Legendary impressionist, and comedian, Rich Little told Newsmax Monday that President Ronald Reagan “was great” and enjoyed his impressions of him.
“Reagan was great, and I had a wonderful relationship with him, and he had a great sense of humor,” Little, 82, said on “Eric Bolling The Balance.” He loved comedy. “And he loved my impression, too.”
Little said his first meeting with Reagan at the White House was a memorable one where he ended up taking questions from reporters at a press conference while attending a lunch.
“I was running down the corridor to the Lincoln room, and Reagan was giving a press conference out in front of the room, and he wanted to go in for lunch,” Little said. “He saw me coming along and he said ‘Rich, thank God you're here because you do me better than I do. You finish this press conference.”
The President then left Little, and his famous impression of Reagan, with the press and they started to ask him questions, which he comedically answered in character.
The Canadian-born entertainer has made a career of impersonating movie stars, presidents, and other entertainers for the last six decades, and was a fixture in television and movies, especially during the 1970s and 1980s, according to the International Movie Database.
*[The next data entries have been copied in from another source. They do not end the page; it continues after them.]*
(** * EDTSP: wire codec, membership registry and leader election

    A shallow embedding of the C sources

    - [src/platform/esp32/protocol.h]  constants, packed packet structures,
      [edtsp_header_valid] (the [protocol.h] the other files include);
    - [src/src/edtsp_core.c]           byte order helpers, packet builders
      and parsers;
    - [src/src/leader_election.c]      device table, timeout sweep, election;
    - [src/platform/pc/edtsp_pc.c]     packet handlers and dispatch.

    Conventions.  A C integer of width [w] is a [Z] in [0, 2^w); every place
    where C wraps has the reduction written out ([u8], [u16], [u32], [u64]).
    A pointer argument that the code tests against [NULL] is an [option]:
    [None] is the null pointer and [Some v] a valid pointer to contents [v];
    a function that writes through the pointer returns the contents after
    the call.  The file-scope variables of [leader_election.c] are the
    fields of one record that every operation takes and returns.  Each
    [printf] of the election module is an event of type [log_event]; an
    operation returns the events it printed, in order. *)

From Stdlib Require Import ZArith Lia List Bool.
From stdpp Require Import base strings list gmap.

Local Open Scope Z_scope.

(** ** Machine integers *)

Definition u8 (x : Z) : Z := x mod 2 ^ 8.
Definition u16 (x : Z) : Z := x mod 2 ^ 16.
Definition u32 (x : Z) : Z := x mod 2 ^ 32.
Definition u64 (x : Z) : Z := x mod 2 ^ 64.

Definition is_u8 (x : Z) : Prop := 0 <= x < 2 ^ 8.
Definition is_u16 (x : Z) : Prop := 0 <= x < 2 ^ 16.
Definition is_u32 (x : Z) : Prop := 0 <= x < 2 ^ 32.

(** ** protocol.h: constants *)

Definition EDTSP_MAGIC : Z := 0xED61.
Definition EDTSP_VERSION : Z := 1.
Definition EDTSP_MAX_PAYLOAD : Z := 255.
Definition EDTSP_HEARTBEAT_TIMEOUT_MS : Z := 5000.
Definition EDTSP_MAX_DEVICES : Z := 256.

Definition EDTSP_TYPE_DISCOVERY : Z := 1.
Definition EDTSP_TYPE_HEARTBEAT : Z := 2.
Definition EDTSP_TYPE_HANDSHAKE : Z := 3.
Definition EDTSP_TYPE_CONFIG : Z := 4.
Definition EDTSP_TYPE_DATA : Z := 5.

Definition EDTSP_ROLE_UNKNOWN : Z := 0.
Definition EDTSP_ROLE_SLAVE : Z := 1.
Definition EDTSP_ROLE_MASTER : Z := 2.

(** ** edtsp_core.c: byte order

    [edtsp_swap16] and [edtsp_swap32] are the functions of the
    [__EMBEDDED__] branch.  [x] is promoted to [int] in [edtsp_swap16], so
    the shifts do not wrap and the result is reduced by the [uint16_t]
    return type; in [edtsp_swap32] the left shifts are [uint32_t] shifts.
    On the little-endian hosts of the repository (x86 PC, ESP32) [htons],
    [ntohs], [htonl] and [ntohl] are these same swaps, so the four macros
    are defined by them in both branches. *)

Definition edtsp_swap16 (x : Z) : Z :=
  u16 (Z.lor (Z.shiftr x 8) (Z.shiftl x 8)).

Definition edtsp_swap32 (x : Z) : Z :=
  Z.lor (Z.lor (Z.lor (Z.land (Z.shiftr x 24) 0xFF)
                      (Z.land (Z.shiftr x 8) 0xFF00))
               (Z.land (u32 (Z.shiftl x 8)) 0xFF0000))
        (Z.land (u32 (Z.shiftl x 24)) 0xFF000000).

Definition EDTSP_HTONS := edtsp_swap16.
Definition EDTSP_HTONL := edtsp_swap32.
Definition EDTSP_NTOHS := edtsp_swap16.
Definition EDTSP_NTOHL := edtsp_swap32.

(** ** protocol.h: the header, and its validation *)

Record EDTSPHeader : Type := {
  magic : Z;        (* uint16_t *)
  type : Z;         (* uint8_t  *)
  source_id : Z;    (* uint32_t *)
  payload_len : Z   (* uint8_t  *)
}.

Definition sizeof_EDTSPHeader : Z := 8.

Definition edtsp_header_valid (header : option EDTSPHeader) : bool :=
  match header with
  | None => false
  | Some h =>
      if negb (magic h =? EDTSP_MAGIC) then false
      else if (type h <? EDTSP_TYPE_DISCOVERY) || (EDTSP_TYPE_DATA <? type h)
           then false
           else true
  end.

(** ** protocol.h: interface priorities and names *)

Definition EDTSP_IFACE_UNKNOWN : Z := 0.
Definition EDTSP_IFACE_ETH : Z := 1.
Definition EDTSP_IFACE_WIFI : Z := 2.
Definition EDTSP_IFACE_5G : Z := 3.

Definition edtsp_iface_priority (iface : Z) : Z :=
  if iface =? EDTSP_IFACE_ETH then 1
  else if iface =? EDTSP_IFACE_WIFI then 2
  else if iface =? EDTSP_IFACE_5G then 3
  else 99.

Definition edtsp_type_name (type0 : Z) : string :=
  if type0 =? EDTSP_TYPE_DISCOVERY then "DISCOVERY"
  else if type0 =? EDTSP_TYPE_HEARTBEAT then "HEARTBEAT"
  else if type0 =? EDTSP_TYPE_HANDSHAKE then "HANDSHAKE"
  else if type0 =? EDTSP_TYPE_CONFIG then "CONFIG"
  else if type0 =? EDTSP_TYPE_DATA then "DATA"
  else "UNKNOWN".

Definition edtsp_role_name (role0 : Z) : string :=
  if role0 =? EDTSP_ROLE_MASTER then "MASTER"
  else if role0 =? EDTSP_ROLE_SLAVE then "SLAVE"
  else if role0 =? EDTSP_ROLE_UNKNOWN then "UNKNOWN"
  else "INVALID".
(** X10: [handleListChannels] never throws and never loops: it always
    returns a result, after exactly one request, whose [page] and
    [per_page] are the arguments with their defaults, a [limit] of [0]
    being replaced by [100] like a missing one. *)
Theorem handleListChannels_one_request {W : Type} engine_message
    (fetch : Request -> W -> fetch_outcome json * W) client args (w : World W) :
  let run := handleListChannels engine_message fetch client args w in
  let limit := number_or (ListChannelsArgs.limit args) (Num 100) in
  let page := number_or (ListChannelsArgs.page args) (Num 0) in
  (exists result, run.1 = Returned result) /\
  requests run.2 = (requests w ++ [channels_request client limit page])%list /\
  (ListChannelsArgs.limit args = Some (Num 0) -> limit = Num 100).
Proof.
  intros run limit page. subst run limit page.
  unfold handleListChannels. rewrite getChannels_run. cbv zeta.
  split; [|split].
  - destruct (fetch _ _).1 as [message|resp]; simpl; [by eauto|].
    destruct (ok resp); [|by eauto].
    destruct (body_json resp) as [raw|]; [|by eauto].
    destruct (negb _ || negb _); [by eauto|].
    destruct (format_channels _); by eauto.
  - destruct (fetch _ _).1 as [message|resp]; simpl; [done|].
    destruct (ok resp); [|done].
    destruct (body_json resp) as [raw|]; [|done].
    destruct (negb _ || negb _); [done|].
    by destruct (format_channels _).
  - by intros ->.
Qed.

(** A result with [isError] set, a throw, is no success. *)
Ltac no_success :=
  let Hrun := fresh "Hrun" in
  let Herr := fresh "Herr" in
  intros (? & Hrun & Herr); simpl in Hrun;
  try discriminate Hrun; injection Hrun as <-; discriminate Herr.
(** ** The context stack *)

Definition tooManyPopsMsg : string := "Called popContext() too many times".

(** [pop_back()] of an empty vector is undefined: [None]. *)
Definition pop_back {A} (v : list A) : option (list A) :=
  match v with
  | [] => None
  | _ => Some (removelast v)
  end.

Definition popContext (w : World) : option World :=
  let w := if (length (contextStack w) =? 1)%nat then error tooManyPopsMsg w else w in
  v ← pop_back (contextStack w);
  Some (set_contextStack v w).

(** The [while] loop of [pushContext]: at most [n] turns of [iter]. *)
Fixpoint pushLoop (iter : World -> option World) (n : nat)
  (currentContextStackSize : nat) (w : World) : option World :=
  if (currentContextStackSize <=? length (contextStack w))%nat then
    match n with
    | O => None
    | S n' =>
        w ← iter w;
        pushLoop iter n' currentContextStackSize w
    end
  else Some w.

(** [pushContext], with [mainLoopIteration] passed in as [iter]. *)
Definition pushContextG (iter : World -> option World) (n : nat)
  (callbackFunction : option Callback) (w : World) : option World :=
  (* Create a new context and push it on to the stack *)
  let newContext := nextContext w in
  let w := set_nextContext (S newContext) w in
  let w := set_trace (trace w ++ [EvCreateContext newContext]) w in
  let w := set_currentContext newContext w in
  let w := set_contextStack
             (contextStack w ++ [{| context := newContext; callback := callbackFunction |}]) w in
  (* Re-enter main loop until the context has been popped *)
  let currentContextStackSize := length (contextStack w) in
  w ← pushLoop iter n currentContextStackSize w;
  let w := set_trace (trace w ++ [EvDestroyContext newContext]) w in
  e ← last (contextStack w);
  Some (set_currentContext (context e) w).
(** ** Stacks of layers *)

Lemma encoder_run_layers_app (l1 l2 : list EncoderBlock.t) x mask g :
  Encoder.run_layers (l1 ++ l2) x mask g =
  (y <- Encoder.run_layers l1 x mask ;; Encoder.run_layers l2 y mask) g.
Proof.
  revert x g. induction l1 as [|l l1 IH]; intros x g; cbn [app Encoder.run_layers].
  - cbn [bind ret Monad_M]. reflexivity.
  - cbn [bind Monad_M].
    destruct (EncoderBlock.forward l x mask g) as [[x1 g1]|e]; [|reflexivity].
    rewrite IH. reflexivity.
Qed.

(** X21. Running a stack of encoder or decoder blocks that is the
    concatenation of two stacks is running the first and then the second on
    its output, errors and generator state included. *)
Theorem layer_stacks_compose :
  forall (e1 e2 : list EncoderBlock.t) (d1 d2 : list DecoderBlock.t)
         (x encoder_output : tensor xreal) (src_mask tgt_mask : option (tensor bool))
         (g : generator),
    Encoder.run_layers (e1 ++ e2) x src_mask g =
    (y <- Encoder.run_layers e1 x src_mask ;; Encoder.run_layers e2 y src_mask) g /\
    Decoder.run_layers (d1 ++ d2) x encoder_output src_mask tgt_mask g =
    (y <- Decoder.run_layers d1 x encoder_output src_mask tgt_mask ;;
     Decoder.run_layers d2 y encoder_output src_mask tgt_mask) g.
Proof.
  intros. split; [apply encoder_run_layers_app | apply decoder_run_layers_app].
Qed.

(** ** Where randomness enters *)

Lemma deterministic_lift {A} (r : result A) : deterministic (lift r).
Proof. now exists r. Qed.

Lemma deterministic_ret {A} (a : A) : deterministic (ret a : M A).
Proof. now exists (Ok a). Qed.

Lemma deterministic_bind {A B} (c : M A) (k : A -> M B) :
  deterministic c -> (forall a, deterministic (k a)) -> deterministic (bind c k).
Proof.
  intros (r & Hr) Hk. destruct r as [a|e].
  - destruct (Hk a) as (rb & Hrb). exists rb. intros g.
    cbn [bind Monad_M]. rewrite Hr. cbn [lift]. apply Hrb.
  - exists (Raise e). intros g. cbn [bind Monad_M]. rewrite Hr. reflexivity.
Qed.

Lemma deterministic_dropout (d : Dropout.t) (x : tensor xreal) :
  no_dropout d -> deterministic (Dropout.forward d x).
Proof.
  intros Hd. exists (Ok x). intros g. unfold Dropout.forward.
  unfold no_dropout in Hd. rewrite Hd, orb_true_r. reflexivity.
Qed.

Lemma deterministic_sparse_forward (m : SparseMultiHeadAttentionBlock.t)
    (q k v : tensor xreal) (mask : option (tensor bool)) :
  no_dropout (SparseMultiHeadAttentionBlock.dropout m) ->
  deterministic (SparseMultiHeadAttentionBlock.forward m q k v mask).
Proof.
  intros Hd. unfold SparseMultiHeadAttentionBlock.forward.
  apply deterministic_bind; [apply deterministic_lift|]. intros [[B T] D].
  apply deterministic_bind; [apply deterministic_lift|]. intros [[q' k'] v'].
  apply deterministic_bind; [apply deterministic_lift|]. intros am.
  apply deterministic_bind; [|intros; apply deterministic_lift].
  unfold SparseMultiHeadAttentionBlock.compute_attention.
  apply deterministic_bind; [apply deterministic_lift|]. intros s.
  apply deterministic_bind; [now apply deterministic_dropout|].
  intros w. apply deterministic_lift.
Qed.

Lemma deterministic_dense_forward (m : MultiHeadAttentionBlock.t)
    (q k v : tensor xreal) (mask : option (tensor bool)) :
  no_dropout (MultiHeadAttentionBlock.dropout m) ->
  deterministic (MultiHeadAttentionBlock.forward m q k v mask).
Proof.
  intros Hd. unfold MultiHeadAttentionBlock.forward.
  do 6 (apply deterministic_bind; [apply deterministic_lift|]; intros ?).
  apply deterministic_bind.
  - unfold MultiHeadAttentionBlock.attention.
    apply deterministic_bind; [apply deterministic_lift|]. intros s.
    apply deterministic_bind; [now apply deterministic_dropout|]. intros w.
    apply deterministic_bind; [apply deterministic_lift|]. intros o.
    apply deterministic_ret.
  - intros [x w].
    apply deterministic_bind; [apply deterministic_lift|]. intros y.
    apply deterministic_lift.
Qed.

Lemma deterministic_feed_forward (m : FeedForwardBlock.t) (x : tensor xreal) :
  no_dropout (FeedForwardBlock.dropout m) ->
  deterministic (FeedForwardBlock.forward m x).
Proof.
  intros Hd. unfold FeedForwardBlock.forward.
  apply deterministic_bind; [apply deterministic_lift|]. intros a.
  apply deterministic_bind; [now apply deterministic_dropout|]. intros y.
  apply deterministic_lift.
Qed.

Lemma deterministic_residual (rc : ResidualConnection.t) (x : tensor xreal)
    (sublayer : tensor xreal -> M (tensor xreal)) :
  no_dropout (ResidualConnection.dropout rc) ->
  (forall y, deterministic (sublayer y)) ->
  deterministic (ResidualConnection.forward rc x sublayer).
Proof.
  intros Hd Hs. unfold ResidualConnection.forward.
  apply deterministic_bind; [apply deterministic_lift|]. intros n.
  apply deterministic_bind; [apply Hs|]. intros o.
  apply deterministic_bind; [now apply deterministic_dropout|]. intros y.
  apply deterministic_lift.
Qed.

Lemma module_at_Forall {A} (P : A -> Prop) (l : list A) i a :
  Forall P l -> module_at l i = Ok a -> P a.
Proof.
  unfold module_at. intros Hl H.
  destruct (nth_error l i) as [b|] eqn:E; [|discriminate].
  apply Ok_inj in H. subst b. apply nth_error_In in E.
  now apply (proj1 (Forall_forall P l) Hl).
Qed.

Lemma deterministic_module_at {A B} (P : A -> Prop) (l : list A) i (k : A -> M B) :
  Forall P l -> (forall a, P a -> deterministic (k a)) ->
  deterministic (bind (lift (module_at l i)) k).
Proof.
  intros Hl Hk. destruct (module_at l i) as [a|e] eqn:E.
  - destruct (Hk a (module_at_Forall P l i a Hl E)) as (r & Hr).
    exists r. intros g. cbn [bind Monad_M lift]. apply Hr.
  - exists (Raise e). intros g. reflexivity.
Qed.
(** C1, the defect: [createSession] hands [Promise.race] the function
    [waitForAuthenticationSession] itself, not the promise of a call to
    it. Whatever happens to the secret store, the race is settled as soon
    as [openExternal] has resolved: with that function as its value, or
    with the timeout if the five minutes are already over by then. *)
Theorem createSession_settles_at_once (r : Run) :
  snd (createSession r)
  = Some ((start r + openExternal_delay r)%N,
          if (openExternal_delay r <? 300000 + timer_lag r)%N
          then Fulfilled (JFunction "waitForAuthenticationSession")
          else Rejected (Thrown (JString "Login timed out."))).
Proof.
  unfold createSession. cbn [snd].
  unfold Promise_race, rejectAfter.
  cbn [map fold_right Promise_resolve earlier].
  change (1000 * 60 * 5)%N with 300000%N.
  destruct (N.ltb_spec (openExternal_delay r) (300000 + timer_lag r))
    as [Hlt|Hge].
  - rewrite N.max_l by lia.
    destruct (N.leb_spec (start r + openExternal_delay r)
                         (start r + openExternal_delay r));
      [|lia].
    destruct (N.leb_spec (start r + 300000 + timer_lag r)
                         (start r + openExternal_delay r));
      [lia | reflexivity].
  - rewrite N.max_r by lia.
    destruct (N.leb_spec (start r + openExternal_delay r)
                         (start r + openExternal_delay r));
      [|lia].
    reflexivity.
Qed.

(** With a session stored after 100 ms, [createSession] has resolved
    after 5 ms with the function, not with the session; with no login at
    all it resolves just the same instead of timing out. *)
Example createSession_loginRun :
  snd (createSession loginRun)
  = Some (5%N, Fulfilled (JFunction "waitForAuthenticationSession"))
  /\ outcome (waitForAuthenticationSession (store0 loginRun)
                (flat_map (fun c => [Change (snd c); Reactions; ReadServed])
                          (changes loginRun)))
     = Resolves session.
Proof. vm_compute. auto. Qed.

Example createSession_idleRun :
  snd (createSession idleRun)
  = Some (5%N, Fulfilled (JFunction "waitForAuthenticationSession")).
Proof. vm_compute. reflexivity. Qed.

End ProviderFacts.

(** * Further properties *)

(** ** The PKCE pair *)

Module PKCEShape.
Import JS Buffer Provider Text BufferFacts SHA256Facts PKCEFacts.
His notable impressions, including Reagan, consisted of actors James Stewart, John Wayne, and the number one late night television host of the day, Johnny Carson.
He is currently doing a play, “Trial on the Potomac,” where he portrays President Richard Nixon in the 1970s Watergate era.
Little said the play supposes that Nixon decided to fight impeachment instead of resigning in 1974 for his role in the Watergate building break-in during the 1972 presidential election campaign where Nixon operatives illegally entered the Democratic National Committee office.
The would-be thieves were arrested, and eventually painted a picture of a conspiracy and cover up that led back to President Nixon.
“(Nixon) never got a chance to defend himself, did he? I mean, he resigned for the good of the country, and didn't want to put (it) through the turmoil,” Little said. “So, he stepped down rather than fight. Now this play shows the Nixon side of Watergate and by the end of the play, when you walk out, the audience thinks he's either guilty or is innocent, so we sort of leave it at the end of the play. You make up your own mind.”